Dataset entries

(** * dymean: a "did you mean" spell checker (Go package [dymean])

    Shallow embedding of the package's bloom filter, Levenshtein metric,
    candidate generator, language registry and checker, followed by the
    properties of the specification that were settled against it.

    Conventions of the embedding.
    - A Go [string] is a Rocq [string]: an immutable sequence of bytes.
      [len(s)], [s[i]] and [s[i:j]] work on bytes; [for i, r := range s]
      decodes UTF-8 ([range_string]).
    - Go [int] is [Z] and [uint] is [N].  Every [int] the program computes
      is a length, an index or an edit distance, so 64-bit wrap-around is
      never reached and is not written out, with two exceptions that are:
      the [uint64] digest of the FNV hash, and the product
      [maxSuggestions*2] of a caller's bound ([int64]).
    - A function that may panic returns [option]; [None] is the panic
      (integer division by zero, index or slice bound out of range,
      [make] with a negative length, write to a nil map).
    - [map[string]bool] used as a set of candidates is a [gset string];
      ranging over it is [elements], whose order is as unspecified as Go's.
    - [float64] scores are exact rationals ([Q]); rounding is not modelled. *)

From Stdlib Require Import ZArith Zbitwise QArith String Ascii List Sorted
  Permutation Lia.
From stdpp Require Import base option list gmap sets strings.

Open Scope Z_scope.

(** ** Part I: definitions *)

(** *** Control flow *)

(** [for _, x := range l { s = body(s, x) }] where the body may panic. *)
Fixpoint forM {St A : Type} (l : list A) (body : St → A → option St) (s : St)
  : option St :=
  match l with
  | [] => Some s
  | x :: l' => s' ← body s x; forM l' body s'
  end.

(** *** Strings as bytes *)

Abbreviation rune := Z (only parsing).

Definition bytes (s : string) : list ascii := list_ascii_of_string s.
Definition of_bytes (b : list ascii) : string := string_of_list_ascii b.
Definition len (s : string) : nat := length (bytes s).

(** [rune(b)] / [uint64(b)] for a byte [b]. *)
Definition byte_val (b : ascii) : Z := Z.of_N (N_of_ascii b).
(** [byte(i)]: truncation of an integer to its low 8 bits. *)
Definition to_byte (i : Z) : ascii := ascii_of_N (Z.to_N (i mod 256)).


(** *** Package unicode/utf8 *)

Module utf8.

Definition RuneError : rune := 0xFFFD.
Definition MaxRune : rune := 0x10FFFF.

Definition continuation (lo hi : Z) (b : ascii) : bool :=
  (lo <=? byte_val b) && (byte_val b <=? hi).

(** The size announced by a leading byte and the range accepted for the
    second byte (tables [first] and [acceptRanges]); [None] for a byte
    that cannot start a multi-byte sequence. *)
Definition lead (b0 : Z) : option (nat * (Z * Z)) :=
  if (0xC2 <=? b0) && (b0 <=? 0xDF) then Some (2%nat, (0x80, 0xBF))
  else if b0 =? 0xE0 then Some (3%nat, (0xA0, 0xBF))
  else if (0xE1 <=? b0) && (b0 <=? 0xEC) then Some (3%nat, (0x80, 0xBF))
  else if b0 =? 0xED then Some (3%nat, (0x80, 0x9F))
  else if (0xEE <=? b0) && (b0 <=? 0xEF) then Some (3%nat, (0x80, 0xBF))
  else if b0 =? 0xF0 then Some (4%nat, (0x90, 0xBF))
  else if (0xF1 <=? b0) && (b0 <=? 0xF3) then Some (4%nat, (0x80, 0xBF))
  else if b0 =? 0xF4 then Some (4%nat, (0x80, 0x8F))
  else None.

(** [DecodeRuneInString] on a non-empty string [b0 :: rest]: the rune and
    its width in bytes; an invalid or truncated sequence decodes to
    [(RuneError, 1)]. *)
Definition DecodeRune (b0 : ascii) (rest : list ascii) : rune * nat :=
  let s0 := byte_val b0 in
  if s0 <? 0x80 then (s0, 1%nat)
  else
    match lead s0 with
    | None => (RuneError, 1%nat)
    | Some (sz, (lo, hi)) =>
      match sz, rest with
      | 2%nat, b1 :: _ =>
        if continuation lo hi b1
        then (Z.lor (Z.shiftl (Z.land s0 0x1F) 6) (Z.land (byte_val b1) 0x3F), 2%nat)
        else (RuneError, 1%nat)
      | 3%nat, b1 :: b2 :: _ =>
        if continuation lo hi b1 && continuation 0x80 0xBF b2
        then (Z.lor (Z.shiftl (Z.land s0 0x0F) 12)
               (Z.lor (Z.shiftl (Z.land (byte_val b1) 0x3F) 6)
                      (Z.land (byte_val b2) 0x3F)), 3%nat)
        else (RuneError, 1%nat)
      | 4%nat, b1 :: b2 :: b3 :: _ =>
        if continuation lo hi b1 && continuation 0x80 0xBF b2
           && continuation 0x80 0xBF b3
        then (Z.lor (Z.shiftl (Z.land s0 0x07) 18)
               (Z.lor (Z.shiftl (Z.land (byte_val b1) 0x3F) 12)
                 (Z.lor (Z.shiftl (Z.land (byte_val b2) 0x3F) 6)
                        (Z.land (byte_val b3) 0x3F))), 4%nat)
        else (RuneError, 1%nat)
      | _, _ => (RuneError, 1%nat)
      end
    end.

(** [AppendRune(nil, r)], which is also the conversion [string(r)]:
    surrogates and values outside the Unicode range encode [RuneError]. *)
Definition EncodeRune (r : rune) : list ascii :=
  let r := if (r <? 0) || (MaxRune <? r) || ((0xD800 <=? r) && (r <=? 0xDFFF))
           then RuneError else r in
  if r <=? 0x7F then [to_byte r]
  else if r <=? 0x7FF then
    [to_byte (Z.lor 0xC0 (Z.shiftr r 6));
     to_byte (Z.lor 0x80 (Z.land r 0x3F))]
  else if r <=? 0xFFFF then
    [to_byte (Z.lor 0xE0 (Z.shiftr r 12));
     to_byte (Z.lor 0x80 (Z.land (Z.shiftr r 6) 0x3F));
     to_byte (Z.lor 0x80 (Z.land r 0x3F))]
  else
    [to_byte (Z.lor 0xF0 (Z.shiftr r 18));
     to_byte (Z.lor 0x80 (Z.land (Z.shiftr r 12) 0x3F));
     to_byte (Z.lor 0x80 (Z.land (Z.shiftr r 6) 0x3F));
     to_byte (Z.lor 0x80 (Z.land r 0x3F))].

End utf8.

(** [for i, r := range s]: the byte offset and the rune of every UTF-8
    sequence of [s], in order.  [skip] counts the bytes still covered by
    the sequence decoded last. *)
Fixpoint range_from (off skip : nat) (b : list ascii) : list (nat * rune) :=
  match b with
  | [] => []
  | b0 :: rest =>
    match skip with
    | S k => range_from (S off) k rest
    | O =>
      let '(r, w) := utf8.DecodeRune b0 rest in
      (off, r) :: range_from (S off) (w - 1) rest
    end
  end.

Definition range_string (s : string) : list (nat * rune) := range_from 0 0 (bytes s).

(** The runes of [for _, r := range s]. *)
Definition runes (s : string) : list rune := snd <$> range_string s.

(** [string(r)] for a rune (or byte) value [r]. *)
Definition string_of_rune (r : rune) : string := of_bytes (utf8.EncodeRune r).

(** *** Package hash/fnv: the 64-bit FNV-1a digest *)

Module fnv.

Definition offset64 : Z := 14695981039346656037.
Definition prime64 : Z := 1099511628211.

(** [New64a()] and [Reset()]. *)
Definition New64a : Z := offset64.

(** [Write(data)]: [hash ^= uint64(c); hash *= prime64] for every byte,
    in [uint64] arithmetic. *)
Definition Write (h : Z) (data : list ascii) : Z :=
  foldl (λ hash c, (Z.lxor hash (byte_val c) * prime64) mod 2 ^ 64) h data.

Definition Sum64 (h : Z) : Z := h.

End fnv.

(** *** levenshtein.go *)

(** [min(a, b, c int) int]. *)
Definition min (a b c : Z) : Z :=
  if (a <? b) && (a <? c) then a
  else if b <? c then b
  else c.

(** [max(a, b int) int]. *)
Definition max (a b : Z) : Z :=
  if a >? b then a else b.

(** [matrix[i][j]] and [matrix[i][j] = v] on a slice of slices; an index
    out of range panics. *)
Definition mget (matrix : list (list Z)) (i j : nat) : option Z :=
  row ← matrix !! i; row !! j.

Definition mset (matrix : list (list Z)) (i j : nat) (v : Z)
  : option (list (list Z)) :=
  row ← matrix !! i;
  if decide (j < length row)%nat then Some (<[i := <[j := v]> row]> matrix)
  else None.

==

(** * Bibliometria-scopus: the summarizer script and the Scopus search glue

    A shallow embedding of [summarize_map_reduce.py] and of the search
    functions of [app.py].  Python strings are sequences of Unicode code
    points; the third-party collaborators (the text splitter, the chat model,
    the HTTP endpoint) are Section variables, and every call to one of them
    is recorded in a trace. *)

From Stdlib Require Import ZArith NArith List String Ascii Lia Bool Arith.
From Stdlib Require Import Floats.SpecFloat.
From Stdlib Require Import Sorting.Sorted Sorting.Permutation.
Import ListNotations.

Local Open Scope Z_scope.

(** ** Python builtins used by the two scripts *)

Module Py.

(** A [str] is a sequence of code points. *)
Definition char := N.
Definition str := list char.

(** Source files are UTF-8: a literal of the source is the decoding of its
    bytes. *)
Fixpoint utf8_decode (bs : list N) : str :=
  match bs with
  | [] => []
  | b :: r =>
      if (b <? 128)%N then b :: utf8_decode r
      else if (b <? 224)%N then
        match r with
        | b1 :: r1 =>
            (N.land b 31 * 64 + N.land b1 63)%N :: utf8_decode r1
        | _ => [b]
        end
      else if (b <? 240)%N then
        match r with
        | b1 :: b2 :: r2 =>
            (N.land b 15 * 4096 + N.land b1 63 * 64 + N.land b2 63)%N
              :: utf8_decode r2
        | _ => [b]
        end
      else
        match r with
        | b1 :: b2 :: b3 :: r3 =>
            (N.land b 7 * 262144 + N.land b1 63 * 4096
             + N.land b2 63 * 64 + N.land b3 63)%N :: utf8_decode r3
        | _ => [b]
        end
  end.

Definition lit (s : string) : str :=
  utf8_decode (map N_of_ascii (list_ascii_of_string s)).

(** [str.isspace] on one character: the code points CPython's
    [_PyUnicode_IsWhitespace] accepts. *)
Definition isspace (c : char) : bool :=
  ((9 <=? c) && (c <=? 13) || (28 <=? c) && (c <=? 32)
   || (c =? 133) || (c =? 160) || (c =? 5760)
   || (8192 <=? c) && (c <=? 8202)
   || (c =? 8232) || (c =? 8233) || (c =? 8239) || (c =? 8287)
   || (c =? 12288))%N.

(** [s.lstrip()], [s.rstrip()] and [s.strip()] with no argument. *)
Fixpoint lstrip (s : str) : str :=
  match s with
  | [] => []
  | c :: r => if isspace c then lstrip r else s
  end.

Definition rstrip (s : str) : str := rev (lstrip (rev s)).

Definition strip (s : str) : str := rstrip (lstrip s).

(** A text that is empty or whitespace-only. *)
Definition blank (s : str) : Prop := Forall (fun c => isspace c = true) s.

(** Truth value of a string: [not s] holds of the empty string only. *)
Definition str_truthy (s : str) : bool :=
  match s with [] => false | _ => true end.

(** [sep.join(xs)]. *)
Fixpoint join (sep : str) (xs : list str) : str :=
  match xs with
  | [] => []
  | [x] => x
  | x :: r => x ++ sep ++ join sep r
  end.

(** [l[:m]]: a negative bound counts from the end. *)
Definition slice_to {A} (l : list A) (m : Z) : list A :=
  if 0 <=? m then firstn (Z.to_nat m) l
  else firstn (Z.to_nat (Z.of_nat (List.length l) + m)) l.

» ACTION ITEM: Pick each line holding the word "Fixpoint" out of the data and copy it.

» ANSWER BELOW:
Fixpoint forM {St A : Type} (l : list A) (body : St → A → option St) (s : St)
Fixpoint range_from (off skip : nat) (b : list ascii) : list (nat * rune) :=
Fixpoint utf8_decode (bs : list N) : str :=
Fixpoint lstrip (s : str) : str :=
Fixpoint join (sep : str) (xs : list str) : str :=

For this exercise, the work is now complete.